Dans le chapitre 5, François Daguet présente la théorie de l’ordre de la cité selon Thomas. La cité idéale est celle où règnent la justice (p. 161-178) et la prudence (p. 178-193). La cité est ainsi présentée comme l’organisation politique d’une communauté de personnes, finalisée par le bien commun, informée par la justice et gouvernée selon la prudence. La vie de la cité est une vie « selon la justice ». L’Aquinate admet donc l’existence d’un régime vertueux dans les limites de l’ordre naturel. Néanmoins élaborer des lois est une nécessité.
Dans le chapitre 6, François Daguet définit la loi selon Thomas comme le moyen d’établir l’ordre de justice au sein de la cité.
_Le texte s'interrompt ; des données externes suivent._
(** * Table reconstruction of [arynsdk.partition.tables_to_pandas]

    A shallow embedding of the loop body of [tables_to_pandas]
    (lib/arynsdk/arynsdk/partition/partition.py, lines 143-187) and the
    properties the specification states about it.

    Python integers are [Z]; Python lists are [list]; a numpy object array
    of shape [(h, w)] is a record carrying its shape and a list of rows;
    a slot of such an array is an [obj], either a string or Python's [None],
    which is what [np.empty(..., dtype="object")] leaves in every slot.
    Exceptions are modelled by the [result] monad. *)

From Stdlib Require Import ZArith String List Lia.
From stdpp Require Import base tactics option numbers list strings sorting.

Local Open Scope string_scope.
Local Open Scope list_scope.
Local Open Scope Z_scope.

(** ** Exceptions *)

Inductive exn : Type :=
| IndexError   (* list index out of range, numpy index out of bounds *)
| ValueError   (* negative dimensions, shape mismatch *)
| TypeError.   (* str.join over a non-string *)

Inductive result (A : Type) : Type :=
| Ok (a : A)
| Raise (e : exn).
Arguments Ok {A} a.
Arguments Raise {A} e.

#[global] Instance exn_eq_dec : EqDecision exn.
Proof. solve_decision. Defined.

#[global] Instance result_ret : MRet result := fun A a => Ok a.
#[global] Instance result_bind : MBind result := fun A B f m =>
  match m with
  | Ok a => f a
  | Raise e => Raise e
  end.

(** [for x in xs: s = body s x], stopping at the first exception. *)
Fixpoint for_each {A S : Type} (xs : list A) (body : S -> A -> result S) (s : S)
  : result S :=
  match xs with
  | [] => Ok s
  | x :: xs' => s' ← body s x; for_each xs' body s'
  end.

(** ** Data *)

(** A slot of an object array: [Some s] is the string [s], [None] is
    Python's [None]. *)
Abbreviation obj := (option string).

(** The value every slot of [np.empty(shape, dtype="object")] holds. *)
Definition unset : obj := None.

Record Cell : Type := mkCell {
  rows : list Z;
  cols : list Z;
  content : string;
  is_header : bool
}.

Record Table : Type := mkTable {
  num_rows : Z;
  num_cols : Z;
  cells : list Cell
}.

(** An element of the partitioning response: its ["type"], its ["table"]
    ([None] for JSON null) and the remaining entries of the dict. *)
Record Element : Type := mkElement {
  elem_type : string;
  elem_table : option Table;
  elem_rest : list (string * string)
}.

Record ndarray : Type := mkArray {
  nd_rows : nat;
  nd_cols : nat;
  nd_data : list (list obj)
}.

Record DataFrame : Type := mkDataFrame {
  df_columns : option (list string);
  df_values : ndarray
}.

(** ** Python and numpy primitives *)

(** [l[0]] on a Python list. *)
Definition getitem0 {A : Type} (l : list A) : result A :=
  match l with
  | [] => Raise IndexError
  | x :: _ => Ok x
  end.

(** [l[1:]] on a Python list. *)
Definition slice1 {A : Type} (l : list A) : list A := drop 1 l.

(** numpy's handling of an integer index on an axis of length [n]:
    [0 <= i < n] is itself, [-n <= i < 0] counts from the end, anything
    else raises IndexError. *)
Definition norm_index (n : nat) (i : Z) : result nat :=
  if (0 <=? i) && (i <? Z.of_nat n) then Ok (Z.to_nat i)
  else if (- Z.of_nat n <=? i) && (i <? 0) then Ok (Z.to_nat (i + Z.of_nat n))
  else Raise IndexError.

(** [np.empty([h, w], dtype="object")]. *)
Definition np_empty (h w : Z) : result ndarray :=
  if (h <? 0) || (w <? 0) then Raise ValueError
  else Ok (mkArray (Z.to_nat h) (Z.to_nat w)
             (replicate (Z.to_nat h) (replicate (Z.to_nat w) unset))).

(** [grid[r, c] = v]. *)
Definition setitem (grid : ndarray) (r c : Z) (v : string) : result ndarray :=
  i ← norm_index (nd_rows grid) r;
  j ← norm_index (nd_cols grid) c;
  Ok (mkArray (nd_rows grid) (nd_cols grid)
        (alter (fun row => <[j := Some v]> row) i (nd_data grid))).

(** The bound of a Python slice on an axis of length [n]. *)
Definition slice_bound (n : nat) (k : Z) : nat :=
  if k <? 0 then Z.to_nat (Z.max (k + Z.of_nat n) 0)
  else Z.to_nat (Z.min k (Z.of_nat n)).

(** [a[:k, :]] *)
Definition rows_upto (a : ndarray) (k : Z) : ndarray :=
  let b := slice_bound (nd_rows a) k in
  mkArray b (nd_cols a) (take b (nd_data a)).

(** [a[k:, :]] *)
Definition rows_from (a : ndarray) (k : Z) : ndarray :=
  let b := slice_bound (nd_rows a) k in
  mkArray (nd_rows a - b) (nd_cols a) (drop b (nd_data a)).

(** The sequence [a.transpose()] iterates over: one list per column. *)
Definition transpose (a : ndarray) : list (list obj) :=
  map (fun c => map (fun row => row !!! c) (nd_data a)) (seq 0 (nd_cols a)).

(** [OrderedDict.fromkeys(it)] read back as its key sequence: a key is
    inserted at the end unless it is already present. *)
Definition fromkeys (it : list obj) : list obj :=
  foldl (fun d k => if decide (k ∈ d) then d else d ++ [k]) [] it.

(** [sep.join(it)]: TypeError on the first item that is not a string. *)
Fixpoint as_strings (it : list obj) : result (list string) :=
  match it with
  | [] => Ok []
  | Some s :: it' => ss ← as_strings it'; Ok (s :: ss)
  | None :: _ => Raise TypeError
  end.
(** Record [i] of an encoded table. *)
Lemma table_record es : forall (i : nat) e rest,
  es !! i = Some e ->
  take 64 (drop (64 * i) (concat (map pak_file_t.encode es) ++ rest)) = pak_file_t.encode e.
Proof.
  induction es as [|e0 es IH]; intros i e rest Hi; [done|].
  cbn [map concat]. rewrite <- app_assoc.
  destruct i as [|i].
  - inversion Hi; subst. rewrite Nat.mul_0_r, drop_0.
    apply take_app_length', eq_sym, length_entry_encode.
  - replace (64 * S i)%nat with (length (pak_file_t.encode e0) + 64 * i)%nat
      by (rewrite length_entry_encode; lia).
    rewrite drop_app_add. by apply IH.
Qed.

Lemma build_entry_decode_encode curoff f :
  0 <= curoff < 2 ^ 32 -> 0 <= pak_builder.file_t.size f < 2 ^ 32 ->
  pak_file_t.decode (pak_file_t.encode (pak_builder.build_entry curoff f))
  = pak_file_t.mk (strncpy (pak_builder.file_t.pak_path f) 56) curoff (pak_builder.file_t.size f).
Proof.
  intros Hc Hs. unfold pak_builder.build_entry.
  rewrite !to_uint32_small by done.
  apply entry_decode_encode; cbn; [apply length_strncpy|done|done].
Qed.

(** ** The reader: [open] past the header checks *)

Lemma vector_bytes_resize n : pak_archive.vector_bytes (pak_archive.resize n) = zeros (64 * n).
Proof.
  unfold pak_archive.vector_bytes, pak_archive.resize, zeros.
  induction n as [|n IH]; [done|].
  replace (64 * S n)%nat with (64 + 64 * n)%nat by lia.
  rewrite replicate_add. cbn [replicate map concat]. by rewrite IH.
Qed.

Lemma length_resize n : length (pak_archive.resize n) = n.
Proof. apply length_replicate. Qed.

Lemma length_vector_of_bytes n : forall mem, length (pak_archive.vector_of_bytes n mem) = n.
Proof. induction n as [|n IH]; intros mem; simpl; [done|]. by rewrite IH. Qed.
Lemma acyclic_cons e F :
  acyclic F → ¬ conn F (src e) (dst e) → acyclic (e :: F).
Proof.
  intros HF He F1 c F2 Heq Hc. destruct F1 as [|e' F1]; simplify_eq/=; [done|].
  assert (Hsub : ∀ x y, conn (F1 ++ F2) x y → conn (F1 ++ c :: F2) x y).
  { intros x y. apply conn_mono. intros a. rewrite !elem_of_app, elem_of_cons. tauto. }
  assert (Hcc : conn (F1 ++ c :: F2) (src c) (dst c)).
  { apply conn_edge. rewrite elem_of_app, elem_of_cons. tauto. }
  apply conn_cons_inv in Hc as [Hc|[[H1 H2]|[H1 H2]]].
  - by apply (HF F1 c F2).
  - apply He.
    eapply conn_trans; [apply conn_sym, Hsub, H1|].
    eapply conn_trans; [apply Hcc|]. apply conn_sym, Hsub, H2.
  - apply He.
    eapply conn_trans; [apply Hsub, H2|].
    eapply conn_trans; [apply conn_sym, Hcc|]. apply Hsub, H1.
Qed.

Lemma acyclic_perm F G : F ≡ₚ G → acyclic F → acyclic G.
Proof.
  intros HP HF G1 c G2 -> Hc.
  assert (Hin : c ∈ F).
  { rewrite HP, elem_of_app, elem_of_cons. tauto. }
  apply list_elem_of_split in Hin as (F1 & F2 & ->).
  apply (HF F1 c F2 eq_refl). eapply conn_perm; [|exact Hc].
  rewrite <-!Permutation_middle in HP. by apply Permutation_cons_inv in HP.
Qed.

Lemma acyclic_snoc e F :
  acyclic F → ¬ conn F (src e) (dst e) → acyclic (F ++ [e]).
Proof.
  intros HF He. apply (acyclic_perm (e :: F)).
  - by rewrite Permutation_app_comm.
  - by apply acyclic_cons.
Qed.

(** In a forest no two edges join the same two nodes. *)
Lemma acyclic_no_parallel F1 e F2 c :
  acyclic (F1 ++ e :: F2) → c ∈ F1 ++ F2 →
  ¬ (src c = src e ∧ dst c = dst e) ∧ ¬ (src c = dst e ∧ dst c = src e).
Proof.
  intros HF Hc. split; intros [H1 H2]; apply (HF F1 e F2 eq_refl).
  - rewrite <-H1, <-H2. by apply conn_edge.
  - rewrite <-H1, <-H2. apply conn_sym. by apply conn_edge.
Qed.

Lemma total_weight_app F G : total_weight (F ++ G) = total_weight F + total_weight G.
Proof. induction F as [|e F IH]; simpl; [done|]. unfold total_weight in *. simpl. lia. Qed.

Lemma total_weight_perm F G : F ≡ₚ G → total_weight F = total_weight G.
Proof.
  unfold total_weight. induction 1; simpl; try lia. 
Qed.

Lemma total_weight_nonneg F : (∀ e, e ∈ F → 0 ≤ weight e) → 0 ≤ total_weight F.
Proof.
  induction F as [|e F IH]; intros H; unfold total_weight in *; simpl; [done|].
  assert (0 ≤ weight e) by (apply H; by left).
  assert (0 ≤ foldr (λ e s, weight e + s) 0 F).
  { apply IH. intros. apply H. by right. }
  lia.
Qed.
Lemma producer_bad_payload_raises_witness :
  PubSub.producer sample_loads sample_decode (tomato_message "/api/salads")
    PubSub.fresh
  = ([], PubSub.fresh, inl JSONDecodeError).
Proof.
  apply (producer_bad_payload_raises sample_urlparse module_check sample_loads sample_decode
           (tomato_message "/api/salads") "/api/salads"
           (list_byte_of_string "tomato created") "tomato created" PubSub.fresh
           eq_refl eq_refl eq_refl eq_refl JSONDecodeError).
  left. reflexivity.
Defined.

(** ** The pool and the polling *)

(** X19: However many handlers are created, the pool is made once, by the first
    of them, from the configured url; every handler gets that same pool. If
    the class already has a pool, none is made. *)
Theorem get_redis_pool_is_created_once {Pool : Type}
    (from_url : string → Pool) (redis_uri : string) (n : nat) :
  get_redis_pool_times Pool from_url redis_uri (S n) None
  = (Some (from_url redis_uri), replicate (S n) (from_url redis_uri), [redis_uri])
  ∧ ∀ pool,
      get_redis_pool_times Pool from_url redis_uri n (Some pool)
      = (Some pool, replicate n pool, []).
Proof.
  assert (Hsome : ∀ m pool,
            get_redis_pool_times Pool from_url redis_uri m (Some pool)
            = (Some pool, replicate m pool, [])).
  { induction m as [|m IH]; intros pool; simpl; [done|]. by rewrite IH. }
  split; [|by apply Hsome]. simpl. by rewrite Hsome.
Qed.

(** X20: [get_redis_message] returns the first message the handle gives, after
    one sleep for each empty poll before it, and takes nothing further off
    the handle: the polls it made are exactly the empty ones and the one
    that gave the message. *)
Theorem get_redis_message_returns_first polls sleeps message rest :
  get_redis_message polls = (sleeps, Some message, rest)
  ↔ polls = replicate sleeps None ++ Some message :: rest.
Proof.
  revert sleeps. induction polls as [|[m|] polls IH]; intros sleeps; simpl.
  - split; [done|]. by destruct sleeps.
  - split.
    + by intros [= <- <- <-].
    + destruct sleeps; [by intros [= <- <-]|done].
  - destruct (get_redis_message polls) as [[n r] rest'].
    split.
    + intros [= <- -> ->]. simpl. f_equal. by apply IH.
    + destruct sleeps as [|k]; [done|]. simpl. intros [= Hpolls].
      apply IH in Hpolls. by injection Hpolls as -> -> ->.
Qed.
(** The messages the [select] of [TrackPod] can receive: the five
    channels of the pod tracker and the two channels fed by the
    goroutine that runs [pod.Track()]. *)
Inductive FeedMsg : Type :=
| recvContainerLogChunk (chunk : ContainerLogChunk)
| recvContainerError (containerError : ContainerError)
| recvAdded
| recvSucceeded
| recvFailed
| errorChan (err : error)
| doneChan.

(** Calls a callback on the feed's state. *)
Definition call {F} (cb : F -> option error * F) : M F FeedMsg (option error) :=
  fun f => mkRun (fst (cb f)) (snd (cb f)) [].

(** The output records the messages whose callback was invoked. *)
Definition TrackPod_select {F} (feed : PodFeed F) (msg : FeedMsg)
  : M F FeedMsg Flow :=
  match msg with
  | recvContainerLogChunk chunk =>
      send msg ;;;
      err <- call (feedContainerLogChunk feed chunk) ;;
      if decide (err = Some StopTrack) then ret (Return None)
      else if decide (err ≠ None) then ret (Return err)
      else ret Continue
  | recvContainerError containerError =>
      send msg ;;;
      err <- call (feedContainerError feed containerError) ;;
      if decide (err ≠ None) then ret (Return err)
      else if decide (err = Some StopTrack) then ret (Return None)
      else ret Continue
  | recvAdded =>
      send msg ;;;
      err <- call (Added feed) ;;
      if decide (err = Some StopTrack) then ret (Return None)
      else if decide (err ≠ None) then ret (Return err)
      else ret Continue
  | recvSucceeded =>
      send msg ;;;
      err <- call (Succeeded feed) ;;
      if decide (err ≠ None) then ret (Return err)
      else if decide (err = Some StopTrack) then ret (Return None)
      else ret Continue
  | recvFailed =>
      send msg ;;;
      err <- call (Failed feed) ;;
      if decide (err ≠ None) then ret (Return err)
      else if decide (err = Some StopTrack) then ret (Return None)
      else ret Continue
  | errorChan err => ret (Return (Some err))
  | doneChan => ret (Return None)
  end.

Definition TrackPod {F} (feed : PodFeed F) (msgs : list FeedMsg)
  : M F FeedMsg Outcome :=
  select_loop (TrackPod_select feed) msgs.

End Pod.

(* ===================================================================== *)
(** * k8s.io/api/apps/v1 and the tracker packages' shared types           *)
(* ===================================================================== *)

Module appsv1.

(** [Replicas] is an [*int32] that the tracker dereferences without a
    test; the API server fills it in for every object it serves. *)
Record DeploymentSpec : Type := mkDeploymentSpec
  { Replicas : Z }.

Record DeploymentStatus : Type := mkDeploymentStatus
  { ObservedGeneration : Z;
    StatusReplicas : Z;
    UpdatedReplicas : Z;
    ReadyReplicas : Z;
    AvailableReplicas : Z;
    UnavailableReplicas : Z }.
(** * daisugi: a handler-composition engine

    Shallow embedding of [src/daisugi/daisugi.ts] and the properties of its
    pipelines.

    Modelling choices, all of them visible in the definitions below.

    - A JavaScript value is a [value]; the three duck-typed signal objects
      [{ code: 'DAISUGI:ABORT', result }], [{ code: 'DAISUGI:JUMP', handler,
      args }] and [{ code: 'DAISUGI:STOP_PROPAGATION', result }] are the
      constructors [AbortException], [JumpException] and [StopException].
    - A promise is represented by its settlement ([VFulfilled], [VRejected]);
      a reaction attached with [then] or [catch] is run against that
      settlement. The micro-task interleaving is not modelled: the theorems
      speak of final results, of the arguments a handler receives and of
      which handlers run.
    - A user handler is a [Handler]: whether it was written with [async]
      syntax, its [meta] fields and a body. Bodies are small command trees
      ([prog]) over the operations a handler has at hand: return, throw, the
      exported [abortWith] and the members of the toolkit.
    - The closures created by [decorateHandler] live in the [handlers] array
      of their pipeline; a closure is referred to by the pair (array, index).
      The registry [globalHandlersByName] is a [gmap] from names to such
      references.
    - A decorator is a function from handlers to handlers; [decorateHandler]
      folds the decorators over the user handler and restores [meta] after
      each of them.
    - One invocation is in flight at a time, so the toolkit of a wrapped
      handler, whose [next] and [abort] accessors are redefined at every
      invocation, is built from the arguments of the invocation.
    - Calls are interpreted with fuel, since a jump may target the chain it
      comes from. [OutOfFuel] is never a result the theorems accept.
    - The trace of user-handler invocations is ghost state: it records which
      user handlers ran, in which order and on which arguments.
    - The type declarations of [./types] ([Handler], [Toolkit],
      [HandlersByName], the exception types) are erased at run time; the
      records below have the fields that [daisugi.ts] reads and writes.
    - A name absent from the registry is looked up as [undefined]. The keys
      that the registry object inherits from [Object.prototype] behave the
      same way as far as the model goes: wrapped and called, they raise a
      type error as well. *)

From Stdlib Require Import ZArith.
From stdpp Require Import base option list gmap strings.

Open Scope nat_scope.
L’Aquinate établit une continuité entre la loi humaine, la loi naturelle et la loi divine. D’ordre rationnel, la loi est une ordination qui doit être réalisée pour atteindre le bien commun. Elle est la règle qui ramène la multitude à l’unité d’action. La loi naturelle est au cœur de la théorie thomasienne. Si la loi éternelle correspond au plan rationnel conçu par Dieu pour la création (p. 231-232), la loi naturelle en la forme participée dans chacune des créatures (p. 232-237). Accessible par la raison, elle permet l’élaboration des lois humaines justes et finalisées par le bien commun. Ainsi conçue, la loi humaine n’est pas une interprétation de la loi divine mais application de la loi naturelle à une situation donnée (p. 237-240). Elle est une participation au gouvernement divin. L’auteur souligne que Thomas ne promeut pas une théorie rigide ou prévaudrait une forme de détermination de l’acte par une loi immuable. En effet, si la loi est contraignante, l’homme dispose de la raison qui lui permet de choisir le bien de manière particulière et libre.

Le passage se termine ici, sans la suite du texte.